(* ===== verification/PageSource.v ===== *)
(** What the page heap promises to the pools built on it.

    [PageSource] names the calls a pool makes: the page-heap calls, the private
    [mmap] of descriptors, the current NUMA node and the ownership test.  [PageSourceLaws] states their
    contract on the regions handed out.  [heap_source] discharges it with the page
    heap itself ([PageHeap], [PageHeapSpec]). *)

From S2P Require Import Prelude Page Os Anchor RegionMap Numa Refill Config PageHeap PageHeapSpec.
Import Page Os Anchor RegionMap Numa Refill Config PageHeap PageHeapSpec.

Module PageSource.

Class PageSource := {
  src : Type;
  ps_alloc : src -> Z -> Z -> src * Z;
  ps_free : src -> Z -> Z -> src;
  ps_dont_need : src -> Z -> Z -> src;
  ps_mmap : src -> Z -> src * option Z;
  ps_munmap : src -> Z -> Z -> src;
  ps_node : src -> src * Z;
  ps_owns : src -> Z -> bool
}.

(** The kernel drops the contents of a range: its words read as zero. *)
Definition clear_range (mm : mem) (lo n : Z) : mem := filter (fun x : Z * Z => ~ (lo <= x.1 < lo + n)) mm.

Lemma rd_clear_out mm lo n a : ~ (lo <= a < lo + n) -> rd (clear_range mm lo n) a = rd mm a.
Proof.
  intros Ha. unfold rd, clear_range. f_equal. destruct (mm !! a) as [v|] eqn:E.
  - apply map_lookup_filter_Some. by split.
  - apply map_lookup_filter_None. by left.
Qed.
Lemma rd_clear_in mm lo n a : lo <= a < lo + n -> rd (clear_range mm lo n) a = 0.
Proof.
  intros Ha. unfold rd, clear_range. replace (filter _ mm !! a) with (@None Z); [done|]. symmetry.
  apply map_lookup_filter_None. right. intros v _ Hn. by apply Hn.
Qed.

(** Ranges [(lo, hi)] that do not meet. *)
Definition apart (r1 r2 : Z * Z) : Prop := r1.2 <= r2.1 \/ r2.2 <= r1.1.
Definition all_apart (rs : list (Z * Z)) : Prop :=
  NoDup rs /\ (forall r1 r2, r1 ∈ rs -> r2 ∈ rs -> r1 <> r2 -> apart r1 r2) /\ (forall r, r ∈ rs -> 0 < r.1 < r.2 /\ r.2 < 2 ^ 64).

(** Regions are the ranges allocated and not yet freed; descriptors are the address
    and length of the private mappings. *)
Class PageSourceLaws `{PageSource} := {
  ps_inv : src -> Prop;
  ps_regions : src -> list (Z * Z);
  ps_descs : src -> list (Z * Z);
  ps_apart : forall s, ps_inv s -> all_apart (ps_regions s);
  ps_alloc_law : forall s bytes k, ps_inv s -> 0 < bytes < 2 ^ 64 -> (V8M_PAGE_SIZE | bytes) -> 16 <= k < 64 ->
    let '(s', p) := ps_alloc s bytes (2 ^ k) in
    ps_inv s' /\ ps_descs s' = ps_descs s /\
    (p = NULL /\ ps_regions s' = ps_regions s \/
     0 < p /\ p + bytes < 2 ^ 64 /\ (2 ^ Z.min k 21 | p) /\ ps_regions s' ≡ₚ (p, p + bytes) :: ps_regions s);
  ps_free_law : forall s p bytes, ps_inv s -> (p, p + bytes) ∈ ps_regions s ->
    let s' := ps_free s p bytes in
    ps_inv s' /\ ps_descs s' = ps_descs s /\ (p, p + bytes) :: ps_regions s' ≡ₚ ps_regions s;
  ps_dont_need_law : forall s p bytes, ps_inv s ->
    let s' := ps_dont_need s p bytes in ps_inv s' /\ ps_descs s' = ps_descs s /\ ps_regions s' = ps_regions s;
  ps_mmap_law : forall s n, ps_inv s -> 0 < n ->
    let '(s', r) := ps_mmap s n in
    ps_inv s' /\ ps_regions s' = ps_regions s /\
    match r with
    | None => ps_descs s' = ps_descs s
    | Some d => 0 < d /\ ps_descs s' = (d, n) :: ps_descs s /\ d ∉ (ps_descs s).*1
    end;
  ps_munmap_law : forall s d n, ps_inv s -> (d, n) ∈ ps_descs s ->
    let s' := ps_munmap s d n in
    ps_inv s' /\ ps_regions s' = ps_regions s /\ (d, n) :: ps_descs s' ≡ₚ ps_descs s;
  ps_node_law : forall s, ps_inv s ->
    let '(s', _) := ps_node s in ps_inv s' /\ ps_descs s' = ps_descs s /\ ps_regions s' = ps_regions s;
  ps_owns_law : forall s a, ps_inv s -> 0 <= a -> ps_owns s a = true <-> exists r, r ∈ ps_regions s /\ r.1 <= a < r.2;
  ps_low : forall s r, ps_inv s -> r ∈ ps_regions s -> r.2 <= 2 ^ 47;
  ps_desc_apart : forall s x r, ps_inv s -> x ∈ ps_descs s -> r ∈ ps_regions s -> x.1 + x.2 <= r.1 \/ r.2 <= x.1
}.

(** The invariant, with the private mappings fixed: the pools that map none. *)
Definition src_with `{PageSourceLaws} (od : list (Z * Z)) (s : src) : Prop := ps_inv s /\ ps_descs s = od.

Lemma all_apart_perm l l' : l ≡ₚ l' -> all_apart l -> all_apart l'.
Proof.
  intros Hp (N & A & R). split_and!.
  - by rewrite <- Hp.
  - intros r1 r2 H1 H2. apply A; by rewrite Hp.
  - intros r Hr. apply R. by rewrite Hp.
Qed.

Lemma all_apart_cons r l : all_apart (r :: l) -> r ∉ l /\ (forall x, x ∈ l -> apart r x) /\ all_apart l.
Proof.
  intros (N & A & R). apply NoDup_cons in N as [Hn N]. split_and!; [done| |].
  - intros x Hx. apply A; [by left|by right|]. by intros ->.
  - split_and!; [done| |].
    + intros r1 r2 H1 H2. apply A; by right.
    + intros x Hx. apply R. by right.
Qed.

(** ** The page heap as a source

    Each call reads its environment from a tape; [hs_descs] records the private
    mappings. *)

Section Heap.
Context `{OSL : OSLaws}.

Record heap_src := MkSrc { hs_heap : heap; hs_tape : nat -> env; hs_tick : nat; hs_descs : list (Z * Z) }.

Definition hs_env (s : heap_src) : env := s.(hs_tape) s.(hs_tick).
Definition hs_next (s : heap_src) (h : heap) : heap_src := MkSrc h s.(hs_tape) (S s.(hs_tick)) s.(hs_descs).

#[export] Instance heap_source : PageSource := {|
  src := heap_src;
  ps_alloc s bytes alignment :=
    let '(h, p) := v8m_page_heap_alloc s.(hs_heap) (hs_env s) bytes alignment in (hs_next s h, p);
  ps_free s p bytes := hs_next s (v8m_page_heap_free s.(hs_heap) p bytes);
  ps_dont_need s p bytes := hs_next s (v8m_page_heap_advise_dont_need s.(hs_heap) p bytes);
  ps_mmap s n :=
    match mmap s.(hs_heap).(h_os) n MapAnon with
    | (o, None) => (hs_next s (set_os s.(hs_heap) o), None)
    | (o, Some d) => (MkSrc (set_os s.(hs_heap) o) s.(hs_tape) (S s.(hs_tick)) ((d, n) :: s.(hs_descs)), Some d)
    end;
  ps_munmap s d n :=
    MkSrc (set_os s.(hs_heap) (munmap s.(hs_heap).(h_os) d n)) s.(hs_tape) (S s.(hs_tick))
      (filter (fun x => x <> (d, n)) s.(hs_descs));
  ps_node s :=
    let '(nu, node) := v8m_numa_current_node s.(hs_heap).(h_numa) (hs_env s).(e_cpu) in
    (hs_next s (set_numa s.(hs_heap) nu), node);
  ps_owns s a := v8m_page_heap_owns s.(hs_heap).(h_map) a
|}.

Definition desc_pages (x : Z * Z) : Z * Z := (x.1, x.1 + page_up x.2).

Record sinv (s : heap_src) : Prop := {
  si_heap : hinv s.(hs_heap);
  si_nodup : NoDup (s.(hs_descs).*1);
  si_foreign : forall x a, x ∈ s.(hs_descs) -> in_range x.1 (page_up x.2) a -> foreign s.(hs_heap) a;
  si_pages : forall x, x ∈ s.(hs_descs) -> 0 < x.2 /\ (os_page_size | x.1);
  si_apart : forall x y a, x ∈ s.(hs_descs) -> y ∈ s.(hs_descs) -> in_range x.1 (page_up x.2) a -> in_range y.1 (page_up y.2) a -> x = y
}.

Lemma ranges_apart h : hinv h -> all_apart (ranges h).
Proof.
  intros [W _ _ _]. unfold ranges, range_of. pose proof (wf_sound _ W) as Hs. rewrite Forall_forall in Hs.
  assert (Hap : forall x y, x ∈ h.(h_map).(g_regions) -> y ∈ h.(h_map).(g_regions) -> x = y \/ apart (r_start x, r_end x) (r_start y, r_end y)).
  { intros x y Hx Hy. apply region_at_index in Hx as (i & Hi & <-). apply region_at_index in Hy as (j & Hj & <-).
    destruct (Z.lt_trichotomy i j) as [Hl|[->|Hl]]; [|by left|]; right; unfold apart; cbn.
    - left. exact (wf_before _ i j W ltac:(lia) ltac:(lia)).
    - right. exact (wf_before _ j i W ltac:(lia) ltac:(lia)). }
  split_and!.
  - apply NoDup_fmap_2_strong; [|by apply StronglySorted_NoDup_regions].
    intros x y Hx Hy [= H1 _]. by eapply same_start.
  - intros r1 r2 (x & -> & Hx)%list_elem_of_fmap (y & -> & Hy)%list_elem_of_fmap Hne.
    destruct (Hap x y Hx Hy) as [->|]; done.
  - intros r (x & -> & Hx)%list_elem_of_fmap. destruct (Hs x Hx). cbn. lia.
Qed.

Lemma ranges_owned h a : (exists r, r ∈ ranges h /\ r.1 <= a < r.2) <-> owned h.(h_map) a.
Proof.
  unfold ranges, range_of, owned, in_region. split.
  - intros (r & (x & -> & Hx)%list_elem_of_fmap & Hr). by exists x.
  - intros (x & Hx & Hr). exists (r_start x, r_end x). split; [by apply (list_elem_of_fmap_2 (fun r => (r_start r, r_end r)))|done].
Qed.

Lemma hs_next_inv s h :
  sinv s -> hinv h -> (forall a, foreign h a <-> foreign s.(hs_heap) a) -> sinv (hs_next s h).
Proof. intros [I N F P A] Ih Hf. constructor; cbn; [done|done| |done|done]. intros x a Hx Ha. by apply Hf, (F x). Qed.

Lemma hs_mmap_law s n : sinv s -> 0 < n ->
  let '(s', r) := @ps_mmap heap_source s n in
  sinv s' /\ ranges s'.(hs_heap) = ranges s.(hs_heap) /\
  match r with
  | None => s'.(hs_descs) = s.(hs_descs)
  | Some d => 0 < d /\ s'.(hs_descs) = (d, n) :: s.(hs_descs) /\ d ∉ s.(hs_descs).*1
  end.
Proof.
  intros I Hn. pose proof I as [Ih N F P A]. cbn. destruct (mmap s.(hs_heap).(h_os) n MapAnon) as [o [d|]] eqn:Hm.
  - destruct (mmap_law _ _ _ _ _ Hm Hn) as (Hd & Hdn & Hdp & _ & _ & Hfree & Hmap). pose proof (page_up_pos n Hn).
    assert (Hsep : forall x a, x ∈ s.(hs_descs) -> in_range x.1 (page_up x.2) a -> ~ in_range d (page_up n) a).
    { intros x a Hx Ha Hda. apply (Hfree a Hda). by destruct (F x a Hx Ha). }
    assert (Hnew : d ∉ s.(hs_descs).*1).
    { intros (x & Hx & Hxin)%list_elem_of_fmap. destruct (P x Hxin) as [Hx2 _]. pose proof (page_up_pos _ Hx2).
      apply (Hsep x d Hxin); unfold in_range; lia. }
    pose proof Ih as [W R M An].
    assert (Ih' : hinv (set_os s.(hs_heap) o)).
    { constructor; cbn; [done|done| |done]. intros a Ha. apply Hmap. left. by apply M. }
    assert (Hf : forall a, foreign (set_os s.(hs_heap) o) a <-> foreign s.(hs_heap) a \/ in_range d (page_up n) a).
    { intros a. unfold foreign. cbn. rewrite Hmap. specialize (Hfree a). specialize (M a). tauto. }
    split; [|done]. constructor; cbn.
    + done.
    + constructor; [exact Hnew|done].
    + intros x a [->|Hx]%elem_of_cons Ha; apply Hf; [by right|left; by apply (F x)].
    + intros x [->|Hx]%elem_of_cons; [done|by apply P].
    + intros x y a [->|Hx]%elem_of_cons [->|Hy]%elem_of_cons Hax Hay; [done| | |by eapply A].
      * by destruct (Hsep y a Hy Hay).
      * by destruct (Hsep x a Hx Hax).
  - split; [|done]. apply hs_next_inv; [done| |]; pose proof Ih as [W R M An].
    + constructor; cbn; [done|done| |done]. intros a Ha. rewrite (mmap_none _ _ _ _ a Hm). by apply M.
    + intros a. unfold foreign. cbn. by rewrite (mmap_none _ _ _ _ a Hm).
Qed.

Lemma hs_munmap_law s d n : sinv s -> (d, n) ∈ s.(hs_descs) ->
  let s' := @ps_munmap heap_source s d n in
  sinv s' /\ ranges s'.(hs_heap) = ranges s.(hs_heap) /\ (d, n) :: s'.(hs_descs) ≡ₚ s.(hs_descs).
Proof.
  intros I Hd. pose proof I as [Ih N F P A]. destruct (P _ Hd) as [Hn Hdp]. cbn in Hn, Hdp. cbn zeta. cbn [ps_munmap heap_source hs_descs hs_heap].
  assert (Hmap : forall a, mapped (munmap s.(hs_heap).(h_os) d n) a <-> mapped s.(hs_heap).(h_os) a /\ ~ in_range d (page_up n) a).
  { intros a. by apply munmap_pages. }
  pose proof Ih as [W R M An].
  assert (Hout : forall a, owned s.(hs_heap).(h_map) a \/ reserved s.(hs_heap).(h_anchor) a -> ~ in_range d (page_up n) a).
  { intros a Ha Hr. destruct (F _ a Hd Hr) as (_ & H1 & H2). tauto. }
  assert (Hperm : (d, n) :: filter (fun x => x <> (d, n)) s.(hs_descs) ≡ₚ s.(hs_descs)).
  { apply NoDup_Permutation.
    - constructor; [by rewrite list_elem_of_filter; intros [? _]|]. apply NoDup_filter. by eapply NoDup_fmap_1.
    - by eapply NoDup_fmap_1.
    - intros x. rewrite elem_of_cons, list_elem_of_filter. destruct (decide (x = (d, n))) as [->|]; naive_solver. }
  split_and!; [|done|exact Hperm]. constructor; cbn.
  - constructor; cbn; [done|done| |done]. intros a Ha. apply Hmap. split; [by apply M|by apply Hout].
  - rewrite <- Hperm in N. cbn in N. by apply NoDup_cons in N as [_ N].
  - intros x a [Hne Hx]%list_elem_of_filter Ha. destruct (F x a Hx Ha) as (H1 & H2 & H3). split_and!; [|done|done].
    apply Hmap. split; [done|]. intros Hr. apply Hne. by apply (A x (d, n) a).
  - intros x [_ Hx]%list_elem_of_filter. by apply P.
  - intros x y a [_ Hx]%list_elem_of_filter [_ Hy]%list_elem_of_filter. by apply A.
Qed.

#[export] Instance heap_source_laws : PageSourceLaws.
Proof.
  refine {| ps_inv := sinv; ps_regions := fun s => ranges s.(hs_heap); ps_descs := hs_descs |}.
  - intros s I. apply ranges_apart, I.
  - intros s bytes k I Hb Hd Hk. cbn. assert (Hp : 2 ^ k < 2 ^ 64) by (apply Z.pow_lt_mono_r; lia).
    assert (0 < 2 ^ k) by (apply Z.pow_pos_nonneg; lia).
    assert (Hmin : Z.min (2 ^ k) (2 ^ 21) = 2 ^ Z.min k 21).
    { destruct (Z.le_gt_cases k 21); [rewrite !Z.min_l|rewrite !Z.min_r]; try done; try lia; apply Z.pow_le_mono_r; lia. }
    pose proof (alloc_ok s.(hs_heap) (hs_env s) bytes (2 ^ k) (si_heap s I) ltac:(lia) Hd ltac:(lia)) as Ha.
    destruct (v8m_page_heap_alloc _ _ _ _) as [h p]. destruct Ha as ((Ih & Hf & Hc) & Hal & _). rewrite Hmin in Hal.
    split; [by apply hs_next_inv|]. split; [done|]. destruct Hc as [?|(Hp0 & Hpb & Hperm & _)]; [by left|right].
    cbn. split_and!; [|done|done|done].
    destruct (all_apart_perm _ _ Hperm (ranges_apart _ Ih)) as (_ & _ & Hr). specialize (Hr _ ltac:(left)). cbn in Hr. lia.
  - intros s p bytes I Hin. cbn. destruct (free_ok s.(hs_heap) p bytes (si_heap s I) Hin) as (Ih & Hf & Hperm & _).
    split; [by apply hs_next_inv|]. by split.
  - intros s p bytes I. cbn. unfold v8m_page_heap_advise_dont_need. destruct (_ || _).
    + split; [|done]. by apply hs_next_inv; [|apply I|].
    + set (h := count _ _). assert (Fr : framed s.(hs_heap) h).
      { apply framed_intro; [done| |done|done]. intros a. cbn. apply madvise_law. }
      split; [|split; [done|by apply (framed_ranges _ _ Fr)]]. apply hs_next_inv; [done|eapply framed_hinv; [exact Fr|apply I]|].
      intros a. by apply framed_foreign.
  - intros s n I Hn. by apply hs_mmap_law.
  - intros s d n I Hin. by apply hs_munmap_law.
  - intros s I. unfold ps_node, heap_source.
    destruct (v8m_numa_current_node s.(hs_heap).(h_numa) (e_cpu (hs_env s))) as [nu node]. split; [|done].
    pose proof (framed_numa s.(hs_heap) nu) as Fr. apply hs_next_inv; [done|eapply framed_hinv; [exact Fr|apply I]|].
    intros a. by apply framed_foreign.
  - intros s a I Ha. cbn. rewrite owns_spec by (done || apply (si_heap s I)). symmetry. apply ranges_owned.
  - intros s r I Hr. pose proof (ranges_apart _ (si_heap s I)) as (_ & _ & Hs). specialize (Hs r Hr).
    assert (Ho : owned s.(hs_heap).(h_map) (r.2 - 1)) by (apply ranges_owned; exists r; split; [done|lia]).
    pose proof (mapped_low _ _ (i_mapped _ _ _ _ (si_heap s I) _ (or_introl Ho))). lia.
  - intros s x r I Hx Hr. destruct (si_pages s I x Hx) as [Hx2 _]. pose proof (page_up_pos x.2 Hx2).
    destruct (Z.le_gt_cases (x.1 + x.2) r.1) as [|H1]; [by left|]. destruct (Z.le_gt_cases r.2 x.1) as [|H2]; [by right|]. exfalso.
    pose proof (ranges_apart _ (si_heap s I)) as (_ & _ & Hs). specialize (Hs r Hr).
    assert (Ho : owned s.(hs_heap).(h_map) (Z.max x.1 r.1)) by (apply ranges_owned; exists r; split; [done|lia]).
    destruct (si_foreign s I x (Z.max x.1 r.1) Hx) as (_ & Hf & _); [unfold in_range; lia|done].
Defined.

End Heap.
End PageSource.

▬▬▬▬▬▬▬▬▬▬

What to work on
A word-for-word copy of the entries, from the first line through the line containing "[mmap] of descriptors, the", is the whole answer.

Answer to the problem
(* ===== verification/PageSource.v ===== *)
(** What the page heap promises to the pools built on it.

    [PageSource] names the calls a pool makes: the page-heap calls, the private
    [mmap] of descriptors, the current NUMA node and the ownership test.  [PageSourceLaws] states their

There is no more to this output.